Other lectures: 1, 2, 3, 4, 5, 6, 7, 8, 9, 10, 11, 12, 13, 14, 15, 16, 17, 18, 19, 20, 21, 22, 23, 24, 25, 26, 27, 28,
Nearest Neighbors Classification Rule (Alternative Approach)
- Find invariant coordinates
$ \varphi : \Re ^k \rightarrow \Re ^n $ such that $ \varphi (x) = \varphi (\bar x) $ for all $ x, \bar x $ which are related by a rotation & translation Do NOT trivialize!
Example: $ \varphi (x) =0 $ gives us a trivial invariant coordinate. But, you lose information about separation, since everything is mapped to zero.
Want $ \varphi (x) = \varphi (\bar x) $ $ \Leftrightarrow x, \bar x $ are related by a rotation and translation
Example: $ p=(p_1,p_2,\cdots, p_N) \in \Re ^{3 \times N} $ $ \varphi $ maps representation position of tags on body onto $ (d_{12},d_{13},d_{14},\cdots , d_{N-1, N} ) $ where $ d_{ij} $= Euclidean distance between $ p_i $ and $ p_j $
In the above example, we can reconstruct up to a rotation and translation.
WARNING: Euclidean distance in the invariant coordinate space has nothing to do with Euclidean distance or Procrustes distance in initial feature space.
Nearest Neighbor in $ \Re ^2 $ yields tessellation (tiling of floor with 2D shapes such that 1) no holes and 2) cover all of $ \Re ^2 $ ). The tessellations separate sample space into regions. Shape of cells depends on metric chosen. See Figure 1.
Example: if feature vectors are such that vectors related by a rotation belong to same class
$ \rightarrow $ metric should be chosen so that tiles are rotationally symmetric. See Figure 2.
Instead of working with (x,y) rotationally invariant, work with $ z=\sqrt{x^2 + y^2} $ (distance from origin)
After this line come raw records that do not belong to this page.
(** The [try] block of an entry point. *)
Definition wrapped_try (op : Wrapped) : Eff (Z * Outs) :=
  match op with
  | op_faiss_IndexFlatL2_new d =>
      fmap with_outs (faiss_IndexFlatL2_new_try d)
  | op_faiss_IndexFlatIP_new d =>
      fmap with_outs (faiss_IndexFlatIP_new_try d)
  | op_faiss_IndexIVFFlat_new quantizer d nlist metric_type =>
      fmap with_outs (faiss_IndexIVFFlat_new_try quantizer d nlist metric_type)
  | op_faiss_IndexIVF_set_nprobe index nprobe' =>
      fmap status_only (faiss_IndexIVF_set_nprobe_try index nprobe')
  | op_faiss_IndexIVF_get_nprobe index =>
      fmap with_outs (faiss_IndexIVF_get_nprobe_try index)
  | op_faiss_IndexHNSWFlat_new d M metric_type =>
      fmap with_outs (faiss_IndexHNSWFlat_new_try d M metric_type)
  | op_faiss_IndexHNSW_set_efConstruction index ef =>
      fmap status_only (faiss_IndexHNSW_set_efConstruction_try index ef)
  | op_faiss_IndexHNSW_set_efSearch index ef =>
      fmap status_only (faiss_IndexHNSW_set_efSearch_try index ef)
  | op_faiss_IndexHNSW_get_efConstruction index =>
      fmap with_outs (faiss_IndexHNSW_get_efConstruction_try index)
  | op_faiss_IndexHNSW_get_efSearch index =>
      fmap with_outs (faiss_IndexHNSW_get_efSearch_try index)
  | op_faiss_IndexPQ_new d M nbits metric_type =>
      fmap with_outs (faiss_IndexPQ_new_try d M nbits metric_type)
  | op_faiss_IndexIVFPQ_new quantizer d nlist M nbits =>
      fmap with_outs (faiss_IndexIVFPQ_new_try quantizer d nlist M nbits)
  | op_faiss_IndexIDMap_new base_index =>
      fmap with_outs (faiss_IndexIDMap_new_try base_index)
  | op_faiss_IndexIDMap_add_with_ids index n x ids =>
      fmap status_only (faiss_IndexIDMap_add_with_ids_try index n x ids)
  | op_faiss_IndexIDMap_remove_ids index ids n_ids =>
      fmap with_outs (faiss_IndexIDMap_remove_ids_try index ids n_ids)
  | op_faiss_Index_add index n x =>
      fmap status_only (faiss_Index_add_try index n x)
  | op_faiss_Index_add_with_ids index n x ids =>
      fmap status_only (faiss_Index_add_with_ids_try index n x ids)
  | op_faiss_Index_search index n x k =>
      fmap with_outs (faiss_Index_search_try index n x k)
  | op_faiss_Index_range_search index n x radius =>
      fmap with_outs (faiss_Index_range_search_try index n x radius)
  | op_faiss_RangeSearchResult_get result =>
      fmap with_outs (faiss_RangeSearchResult_get_try result)
  | op_faiss_Index_train index n x =>
      fmap status_only (faiss_Index_train_try index n x)
  | op_faiss_Index_assign index n x =>
      fmap with_outs (faiss_Index_assign_try index n x)
  | op_faiss_Index_reconstruct index key =>
      fmap with_outs (faiss_Index_reconstruct_try index key)
  | op_faiss_Index_reconstruct_n index i0 ni =>
      fmap with_outs (faiss_Index_reconstruct_n_try index i0 ni)
  | op_faiss_Index_reset index =>
      fmap status_only (faiss_Index_reset_try index)
  | op_faiss_write_index index filename =>
      fmap status_only (faiss_write_index_try index filename)
  | op_faiss_read_index filename =>
      fmap with_outs (faiss_read_index_try filename)
  | op_faiss_serialize_index index =>
      fmap with_outs (faiss_serialize_index_try index)
  | op_faiss_deserialize_index data size =>
      fmap with_outs (faiss_deserialize_index_try data size)
  | op_faiss_Kmeans_new d k =>
      fmap with_outs (faiss_Kmeans_new_try d k)
  | op_faiss_Kmeans_train kmeans n x =>
      fmap status_only (faiss_Kmeans_train_try kmeans n x)
  | op_faiss_Kmeans_assign kmeans n x =>
      fmap with_outs (faiss_Kmeans_assign_try kmeans n x)
  | op_faiss_Kmeans_get_centroids kmeans =>
      fmap with_outs (faiss_Kmeans_get_centroids_try kmeans)
  | op_faiss_Kmeans_set_niter kmeans niter' =>
      fmap status_only (faiss_Kmeans_set_niter_try kmeans niter')
  | op_faiss_Kmeans_set_verbose kmeans verbose' =>
      fmap status_only (faiss_Kmeans_set_verbose_try kmeans verbose')
  | op_faiss_Kmeans_set_seed kmeans seed' =>
      fmap status_only (faiss_Kmeans_set_seed_try kmeans seed')
  | op_faiss_IndexScalarQuantizer_new d qtype metric_type =>
      fmap with_outs (faiss_IndexScalarQuantizer_new_try d qtype metric_type)
| op_faiss_IndexIVFScalarQuantizer_new quantizer d nlist qtype metric_type
      =>
      fmap with_outs (faiss_IndexIVFScalarQuantizer_new_try quantizer d nlist
          qtype metric_type)
  | op_faiss_IndexBinaryFlat_new d =>
      fmap with_outs (faiss_IndexBinaryFlat_new_try d)
  | op_faiss_IndexBinaryIVF_new quantizer d nlist =>
      fmap with_outs (faiss_IndexBinaryIVF_new_try quantizer d nlist)
  | op_faiss_IndexBinaryHash_new d nbits =>
      fmap with_outs (faiss_IndexBinaryHash_new_try d nbits)
  | op_faiss_IndexBinary_add index n x =>
      fmap status_only (faiss_IndexBinary_add_try index n x)
  | op_faiss_IndexBinary_search index n x k =>
      fmap with_outs (faiss_IndexBinary_search_try index n x k)
  | op_faiss_IndexBinary_train index n x =>
      fmap status_only (faiss_IndexBinary_train_try index n x)
  | op_faiss_IndexBinary_reset index =>
      fmap status_only (faiss_IndexBinary_reset_try index)
  | op_faiss_IndexBinary_ntotal index =>
      fmap with_outs (faiss_IndexBinary_ntotal_try index)
  | op_faiss_IndexBinary_is_trained index =>
      fmap with_outs (faiss_IndexBinary_is_trained_try index)
  | op_faiss_IndexBinaryIVF_set_nprobe index nprobe' =>
      fmap status_only (faiss_IndexBinaryIVF_set_nprobe_try index nprobe')
  | op_faiss_IndexLSH_new d nbits rotate_data train_thresholds =>
      fmap with_outs (faiss_IndexLSH_new_try d nbits rotate_data
          train_thresholds)
  | op_faiss_PCAMatrix_new d_in d_out eigen_power random_rotation =>
      fmap with_outs (faiss_PCAMatrix_new_try d_in d_out eigen_power
          random_rotation)
  | op_faiss_OPQMatrix_new d M =>
      fmap with_outs (faiss_OPQMatrix_new_try d M)
  | op_faiss_RandomRotationMatrix_new d_in d_out =>
      fmap with_outs (faiss_RandomRotationMatrix_new_try d_in d_out)
  | op_faiss_VectorTransform_train transform n x =>
      fmap status_only (faiss_VectorTransform_train_try transform n x)
  | op_faiss_VectorTransform_apply transform n x =>
      fmap with_outs (faiss_VectorTransform_apply_try transform n x)
  | op_faiss_VectorTransform_reverse_transform transform n xt =>
      fmap with_outs (faiss_VectorTransform_reverse_transform_try transform n
          xt)
  | op_faiss_IndexRefine_new base_index refine_index =>
      fmap with_outs (faiss_IndexRefine_new_try base_index refine_index)
  | op_faiss_IndexRefine_set_k_factor index k_factor' =>
      fmap status_only (faiss_IndexRefine_set_k_factor_try index k_factor')
  | op_faiss_IndexPreTransform_new transform base_index =>
      fmap with_outs (faiss_IndexPreTransform_new_try transform base_index)
  | op_faiss_IndexShards_new d metric_type =>
      fmap with_outs (faiss_IndexShards_new_try d metric_type)
  | op_faiss_IndexShards_add_shard index shard =>
      fmap status_only (faiss_IndexShards_add_shard_try index shard)
  | op_faiss_IndexPQFastScan_new d M nbits metric_type =>
      fmap with_outs (faiss_IndexPQFastScan_new_try d M nbits metric_type)
  | op_faiss_IndexIVFPQFastScan_new quantizer d nlist M nbits metric_type =>
      fmap with_outs (faiss_IndexIVFPQFastScan_new_try quantizer d nlist M
          nbits metric_type)
  | op_faiss_IndexPQFastScan_set_bbs index bbs =>
      fmap status_only (faiss_IndexPQFastScan_set_bbs_try index bbs)
  | op_faiss_IndexIVFFlatOnDisk_new quantizer d nlist filename metric_type =>
      fmap with_outs (faiss_IndexIVFFlatOnDisk_new_try quantizer d nlist
          filename metric_type)
| op_faiss_IndexIVFPQOnDisk_new quantizer d nlist M nbits filename
      metric_type =>
      fmap with_outs (faiss_IndexIVFPQOnDisk_new_try quantizer d nlist M nbits
          filename metric_type)
  | op_gpu_faiss_StandardGpuResources_new =>
      fmap with_outs (GpuBuild.faiss_StandardGpuResources_new_try)
  | op_gpu_faiss_StandardGpuResources_setTempMemory res bytes =>
      fmap status_only (GpuBuild.faiss_StandardGpuResources_setTempMemory_try
          res bytes)
  | op_gpu_faiss_StandardGpuResources_setDefaultNullStreamAllDevices res =>
      fmap status_only
          (GpuBuild.faiss_StandardGpuResources_setDefaultNullStreamAllDevices_try res)
  | op_gpu_faiss_GpuIndexFlat_new res d metric_type device =>
      fmap with_outs (GpuBuild.faiss_GpuIndexFlat_new_try res d metric_type
          device)
| op_gpu_faiss_GpuIndexIVFFlat_new res quantizer d nlist metric_type device
      =>
      fmap with_outs (GpuBuild.faiss_GpuIndexIVFFlat_new_try res quantizer d
          nlist metric_type device)
  | op_gpu_faiss_index_cpu_to_gpu res device cpu_index =>
      fmap with_outs (GpuBuild.faiss_index_cpu_to_gpu_try res device cpu_index)
  | op_gpu_faiss_index_gpu_to_cpu gpu_index =>
      fmap gpu_to_cpu_outs (GpuBuild.faiss_index_gpu_to_cpu_try gpu_index)
  | op_gpu_faiss_index_cpu_to_all_gpus cpu_index =>
      fmap with_outs (GpuBuild.faiss_index_cpu_to_all_gpus_try cpu_index)
  | op_gpu_faiss_get_num_gpus =>
      fmap with_outs (GpuBuild.faiss_get_num_gpus_try)
  end.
How good is Nearest Neighbor rule?
- Training error is zero: does not measure the "goodness" of a rule
- Test error: want it to be equal to Bayes error rate, because this yields the minimum error
Nearest Neighbor error rate
Recall: Probability of error (error rate) on test data is $ P(e)=\int p(e \mid \vec{x}) p(\vec{x}) d\vec{x} $
Let $ P_d(e) $ be the error rate when d training samples are used.
Let $ P=\lim_{d \rightarrow \infty } P_{d}(e) $
Claim: limit error rate $ P=\int (1-\sum _{i=1} ^{c}p^2 (\omega _i \mid \vec{x}))p(x)dx $
Proof of claim: Given observation $ \vec{x} $, denode by $ \vec{x'}_d $ the nearest neighbor of $ \vec{x} $ among $ \{\vec{x}_1,\vec{x}_2, \cdots , \vec{x}_d \} $
$ P_d(e \mid \vec{x})=\int p_d(e \mid \vec{x}, \vec{x'}_d)p_d(\vec{x'}_d \mid \vec{x})p(x)dx $ but $ \lim _{d \rightarrow \infty } p_d (\vec{x'}_d \mid \vec{x})=\delta ({\vec{x' _d }-\vec{x}}) $
because probability that sample falls into region R centered at $ \vec{x} $ is $ P_{R}=\int _R p(\vec{x' _d})d \vec{x'}_d $.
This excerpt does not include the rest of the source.